Multilateralismo, ONU e política externa. Veículos de oposição destacam sobretudo a contradição entre a defesa de reforma da ONU e do multilateralismo e o apoio ou silêncio de Lula diante de regimes autoritários aliados, questionando a coerência de sua política externa. Já os veículos governistas ampliam o enquadramento, sublinhando as críticas de Lula aos "cinco senhores de guerra", ao uso do veto, aos gastos militares e à omissão diante de guerras no Oriente Médio, apresentando-o como voz consequente contra a hipocrisia das potências. Enquanto a oposição sugere que o discurso em Barcelona reforça um bloco ideológico antiocidental e relativiza violações de direitos, a mídia alinhada ao Planalto trata as falas como tentativa de reequilibrar o sistema internacional em favor do Sul Global e da paz.
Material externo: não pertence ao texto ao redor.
(** * Ticket inventory ledger of the event booking backend

    A shallow embedding of the three route handlers of
    [src/routes/registrationRoutes.js] that touch ticket inventory
    (POST /api/registrations, PUT /api/registrations/:id/payment,
    PUT /api/registrations/:id/cancel), of the event edit route
    PUT /api/events/:id of the event routes, and of the two mongoose schemas
    they work on ([models/Event.js] and the registration model).  The other
    routes that read or write the two collections (view, creation, deletion
    and analytics of an event, reading and listing of registrations, the
    admin dashboard counters and the approval of events) are embedded in
    the section on the other routes.

    Modelling conventions.
    - The two mongoose collections are finite maps from document ids to
      documents.  A handler first loads a document into a local value,
      changes the local value, and [save]s it back, exactly as the
      JavaScript does; nothing reaches the collection before [save].
    - A JavaScript [Number] is modelled as an integer of [Z].  The model
      therefore speaks about integer prices and quantities (amounts counted
      in the smallest currency unit) inside the range where double
      arithmetic is exact.  What the two revenue updates do on arbitrary
      doubles is given by [revenue_commit] and [revenue_release], on the
      binary64 numbers of the kernel.
    - [return res.status(..).json(..)] ends a handler with a reply; an
      exception is caught by the handler's [try/catch] and ends it with
      status 500.  Both are the [Done] outcome of the handler monad.
    - Every write to the database may fail; which writes fail is given by a
      [Faults] record, [no_faults] being the run in which every write
      succeeds. *)

From Stdlib Require Import ZArith String List Lia.
From Stdlib Require Import PrimFloat.
From stdpp Require Import gmap strings list fin_maps.

Set Warnings "-inexact-float".

Local Open Scope Z_scope.

(** ** Data model *)

(** [ticketTypeSchema] of models/Event.js. *)
Module TicketType.
Record t := mk {
  name : string;
  price : Z;
  quantity : Z;
  sold : Z
}.
End TicketType.

(** The [analytics] sub-document of [eventSchema]. *)
Module Analytics.
Record t := mk {
  views : Z;
  totalTicketsSold : Z;
  totalRevenue : Z
}.
End Analytics.

(** [eventSchema], projected on the fields the ledger reads or writes. *)
Module Event.
Record t := mk {
  organizer : N;
  ticketTypes : list TicketType.t;
  attendees : list N;
  analytics : Analytics.t
}.
End Event.

(** [ticketSchema] of the registration model: one purchased line. *)
Module Ticket.
Record t := mk {
  ticketType : string;
  price : Z;
  quantity : Z
}.
End Ticket.

Inductive PaymentStatus := pending | completed | failed | refunded.
Inductive Status := active | cancelled | transferred.

(** The payload encoded in the QR code of a registration. *)
Record QrData := mkQr {
  qr_registrationId : N;
  qr_eventId : N;
  qr_userId : N
}.

(** [registrationSchema]. *)
Module Registration.
Record t := mk {
  event : N;
  user : N;
  tickets : list Ticket.t;
  totalAmount : Z;
  paymentStatus : PaymentStatus;
  paymentIntentId : option string;
  transactionId : option string;
  status : Status;
  qrCode : option QrData
}.

Definition set_payment (r : t) (ps : PaymentStatus)
    (intent txn : option string) : t :=
  mk (event r) (user r) (tickets r) (totalAmount r) ps intent txn
     (status r) (qrCode r).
In summary, Opposition coverage tends to enquadrar o discurso de Lula em Barcelona como gesto fortemente ideológico, eleitoralmente interessado e incoerente em temas de direitos humanos, enquanto Government-aligned coverage tends to apresentá-lo como uma intervenção necessária em defesa da democracia, da justiça social e de uma ordem internacional mais equilibrada.